• **TASK**
The line with "(** *** [handle_acode]: the" marks the start; write out that line and all following lines through the end of the listing, exactly.

+-------+

(** [p] holds at every [x] from [x0] on, [n] values long. *)
Fixpoint all_from (p : Z -> bool) (n : nat) (x : Z) : bool :=
  match n with
  | O => true
  | S n' => p x && all_from p n' (x + 1)
  end.

Definition same_datum_b (a b : ieee) : bool :=
  match a, b with
  | Finite s q, Finite s' q' => Bool.eqb s s' && Qeq_bool q q'
  | Infinity s, Infinity s' => Bool.eqb s s'
  | NaN, NaN => true
  | _, _ => false
  end.

(** What [convert_float] is to do with the half-precision datum [x]. *)
Definition converted (x : Z) : bool :=
  match convert_float (bytes16 x) with
  | Returns bits =>
      (0 <=? bits) && (bits <? 2 ^ 32) && same_datum_b (binary16 x) (binary32 bits)
  | _ => false
  end.

(** *** Examples *)

(** A stand-in for zlib's [crc32]. *)
Definition sum32 (buf : list Z) : Z := uint32_t (fold_left Z.add buf 0).

(** A context that waits for a preamble, for a header that sets
    [MAX_PACKET_LEN] to 4. *)
Definition waiting : OOTX :=
  {| state := PREAMBLE; data := [0; 0; 0; 0]; length := 0; pad := 0; pos := 0;
     syn := 0; crc := 0; preamble := 0; lighthouse := None |}.

(** A context in the payload of a frame that declared three bytes, for the
    same header: the first byte is stored, and three bits of the second. *)
Definition mid_payload : OOTX :=
  {| state := PAYLOAD; data := [0x12; 0x20; 0; 0]; length := 3; pad := 1; pos := 1;
     syn := 11; crc := 0; preamble := 0; lighthouse := None |}.

End Ootx.

(** ** deepdive_data_light.c: a tracker *)

Module Tracking.
Import Machine Ootx DataLight.
Local Open Scope Z_scope.
Local Open Scope M_scope.

(** *** Data ([deepdive.h] is not among the sources: the fields are the
    ones the functions name) *)

(** [lh->motors[i]]; a [float] is held as its bits. *)
Record Motor := {
  phase : Z;
  tilt : Z;
  gibphase : Z;
  gibmag : Z;
  curve : Z
}.

(** [struct Lighthouse] *)
Record Lighthouse := {
  serial : string;
  fw_version : Z;
  motors : Motor * Motor;
  sys_unlock_count : Z;
  hw_version : Z;
  accel : Z * Z * Z;
  mode_current : Z;
  sys_faults : Z;
  timestamp : Z
}.

Inductive Axis := MOTOR_AXIS0 | MOTOR_AXIS1.

(** What leaves the driver: the lines printed and the callbacks called.
    A lighthouse pointer is the index of the element of
    [driver->lighthouses] pointed at. *)
Inductive Call :=
| printf (line : string)
| lighthouse_fn (lh : nat)
| lig_fn (lh : nat) (motor : Axis) (st : Z) (num_sensors : Z)
         (sensors sweeptimes angles lengths : list Z).

(** [struct Driver]; a callback is set or [NULL]. *)
Record Driver := {
  lighthouses : list Lighthouse;
  has_lighthouse_fn : bool;
  has_lig_fn : bool
}.

(** [struct Tracker], with the driver it points at and the calls made so
    far, latest first. [acode_offset] is [lcd->global.acode_offset]. *)
Record Tracker := {
  lcd : lightcap_data;
  acode_offset : R;
  ootx : list OOTX;
  driver : Driver;
  calls : list Call
}.

Definition set_lcd (x : lightcap_data) (t : Tracker) : Tracker :=
  {| lcd := x; acode_offset := acode_offset t; ootx := ootx t;
     driver := driver t; calls := calls t |}.
Definition set_acode_offset (x : R) (t : Tracker) : Tracker :=
  {| lcd := lcd t; acode_offset := x; ootx := ootx t;
     driver := driver t; calls := calls t |}.
Definition set_ootx (x : list OOTX) (t : Tracker) : Tracker :=
  {| lcd := lcd t; acode_offset := acode_offset t; ootx := x;
     driver := driver t; calls := calls t |}.
Definition set_lighthouses (x : list Lighthouse) (t : Tracker) : Tracker :=
  {| lcd := lcd t; acode_offset := acode_offset t; ootx := ootx t;
     driver := {| lighthouses := x;
                  has_lighthouse_fn := has_lighthouse_fn (driver t);
                  has_lig_fn := has_lig_fn (driver t) |};
     calls := calls t |}.
Definition call (c : Call) (t : Tracker) : Tracker :=
  {| lcd := lcd t; acode_offset := acode_offset t; ootx := ootx t;
     driver := driver t; calls := c :: calls t |}.

Definition set_per_sweep (x : per_sweep_data) (l : lightcap_data) : lightcap_data :=
  {| per_sweep := x; sweep := sweep l |}.

Section Tracker.
(** Constants of [deepdive.h]. *)
Variable MAX_NUM_SENSORS : Z.
Variable MAX_NUM_LIGHTHOUSES : nat.
Variable PREAMBLE_LENGTH : Z.
Variable MAX_PACKET_LEN : nat.
Variable crc32 : list Z -> Z.

(** *** [decode_packet] *)

(** [sprintf(serial, "%u", n)]; the buffer is taken to be long enough. *)
Definition sprintf_u (n : Z) : string :=
  NilZero.string_of_uint (N.to_uint (Z.to_N n)).

(** The search loop from [idx] on, over the elements from [idx] on: the
    values of [idx] and [available] after it. Both are [uint8_t] in the
    source and are counted here without wrap-around, which is the source's
    behaviour as long as [MAX_NUM_LIGHTHOUSES] is below 256. *)
Fixpoint search (serial : string) (ls : list Lighthouse) (idx available : nat)
  : nat * nat :=
  match ls with
  | [] => (idx, available)
  | l :: ls' =>
      let available :=
        if (timestamp l =? 0) && (available =? MAX_NUM_LIGHTHOUSES)%nat
        then idx else available in
      if String.eqb (Tracking.serial l) serial then (idx, available)
      else search serial ls' (S idx) available
  end.

(** [decode_packet]; [id] is a [uint8_t]. *)
Definition decode_packet (t : Tracker) (id : Z) (data : list Z) (tc : Z)
  : M Tracker :=
  let serial := sprintf_u (uint32_at data 0x02) in
  let (idx, available) :=
    search serial (lighthouses (driver t)) 0 MAX_NUM_LIGHTHOUSES in
  if (MAX_NUM_LIGHTHOUSES <=? idx)%nat && (available =? MAX_NUM_LIGHTHOUSES)%nat then
    let t := call (printf "We appear to have seen more than MAX_NUM_LIGHTHOUSES") t in
    let t := call (printf "We are therefore going to disregard this OOTX data :(") t in
    Returns t
  else
    let idx := if (MAX_NUM_LIGHTHOUSES <=? idx)%nat then available else idx in
    phase0 <- convert_float (skipn 0x06 data) ;;
    phase1 <- convert_float (skipn 0x08 data) ;;
    tilt0 <- convert_float (skipn 0x0a data) ;;
    tilt1 <- convert_float (skipn 0x0c data) ;;
    curve0 <- convert_float (skipn 0x10 data) ;;
    curve1 <- convert_float (skipn 0x12 data) ;;
    gibphase0 <- convert_float (skipn 0x17 data) ;;
    gibphase1 <- convert_float (skipn 0x19 data) ;;
    gibmag0 <- convert_float (skipn 0x1b data) ;;
    gibmag1 <- convert_float (skipn 0x1d data) ;;
    let lh :=
      {| serial := serial;
         fw_version := uint16_at data 0x00;
         motors := ({| phase := phase0; tilt := tilt0; gibphase := gibphase0;
                       gibmag := gibmag0; curve := curve0 |},
                    {| phase := phase1; tilt := tilt1; gibphase := gibphase1;
                       gibmag := gibmag1; curve := curve1 |});
         sys_unlock_count := uint8_at data 0x0e;
         hw_version := uint8_at data 0x0f;
         accel := (int8_t (uint8_at data 0x14), int8_t (uint8_at data 0x15),
                   int8_t (uint8_at data 0x16));
         mode_current := int8_t (uint8_at data 0x1f);
         sys_faults := int8_t (uint8_at data 0x20);
         timestamp := tc |} in
    ls <- store lighthouses_array (lighthouses (driver t)) (Z.of_nat idx) lh ;;
    let t := set_lighthouses ls t in
    ctx <- load ootx_array (ootx t) id ;;
    o <- store ootx_array (ootx t) id (set_lighthouse (Some idx) ctx) ;;
    let t := set_ootx o t in
    if has_lighthouse_fn (driver t) then Returns (call (lighthouse_fn idx) t)
    else Returns t.

(** *** [ootx_feed]; [lh] is a [uint8_t]. The context is stored before
    [decode_packet] is called, which then sets its [lighthouse]. *)
Definition ootx_feed (t : Tracker) (lh : Z) (bit : bool) (tc : Z) : M Tracker :=
  if Z.of_nat MAX_NUM_LIGHTHOUSES <=? lh then Returns t
  else
    ctx <- load ootx_array (ootx t) lh ;;
    r <- feed PREAMBLE_LENGTH MAX_PACKET_LEN crc32 ctx bit ;;
    o <- store ootx_array (ootx t) lh (fst r) ;;
    let t := set_ootx o t in
    match snd r with
    | Some data => decode_packet t lh data tc
    | None => Returns t
    end.

(** [ootx_feed] for lighthouse [lh] once for each bit of a stream, oldest
    first, each with the timecode it is fed with. *)
Fixpoint ootx_feeds (t : Tracker) (lh : Z) (stream : list (bool * Z)) : M Tracker :=
  match stream with
  | [] => Returns t
  | (bit, tc) :: stream' =>
      t <- ootx_feed t lh bit tc ;;
      ootx_feeds t lh stream'
  end.

(** *** [handle_acode]: the tracker left behind and the value returned *)
Definition handle_acode (t : Tracker) (length : Z) : Tracker * Z :=
  let old_offset := acode_offset t in
  let new_offset := IZR (Z.rem (length + 250) 500 - 250) in
  (set_acode_offset (old_offset * 0.9 + new_offset * 0.1)%R t,
   uint8_t (Z.quot (length - 2750) 500)).

(** *** [handle_measurements]

    [longest_pulse], [timestamp_of_longest_pulse], [allZero] and [counts]
    are written and never read for a result; [counts] is indexed by [i]
    below [MAX_NUM_SENSORS] and by [activeAcode & 1]. The arrays handed to
    [lig_fn] are given by their first [num_sensors] elements; [num_sensors]
    is a [uint16_t] counted here without wrap-around, which is the source's
    behaviour as long as [MAX_NUM_SENSORS] is below 65536. *)
Definition hit (l : lightcap_data) : list nat :=
  filter (fun i => negb (nth i (sweep_len (sweep l)) 0 =? 0))
         (seq 0 (Z.to_nat MAX_NUM_SENSORS)).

+-------+

• **EXERCISE ANSWER**
(** *** [handle_acode]: the tracker left behind and the value returned *)
Definition handle_acode (t : Tracker) (length : Z) : Tracker * Z :=
  let old_offset := acode_offset t in
  let new_offset := IZR (Z.rem (length + 250) 500 - 250) in
  (set_acode_offset (old_offset * 0.9 + new_offset * 0.1)%R t,
   uint8_t (Z.quot (length - 2750) 500)).

(** *** [handle_measurements]

    [longest_pulse], [timestamp_of_longest_pulse], [allZero] and [counts]
    are written and never read for a result; [counts] is indexed by [i]
    below [MAX_NUM_SENSORS] and by [activeAcode & 1]. The arrays handed to
    [lig_fn] are given by their first [num_sensors] elements; [num_sensors]
    is a [uint16_t] counted here without wrap-around, which is the source's
    behaviour as long as [MAX_NUM_SENSORS] is below 65536. *)
Definition hit (l : lightcap_data) : list nat :=
  filter (fun i => negb (nth i (sweep_len (sweep l)) 0 =? 0))
         (seq 0 (Z.to_nat MAX_NUM_SENSORS)).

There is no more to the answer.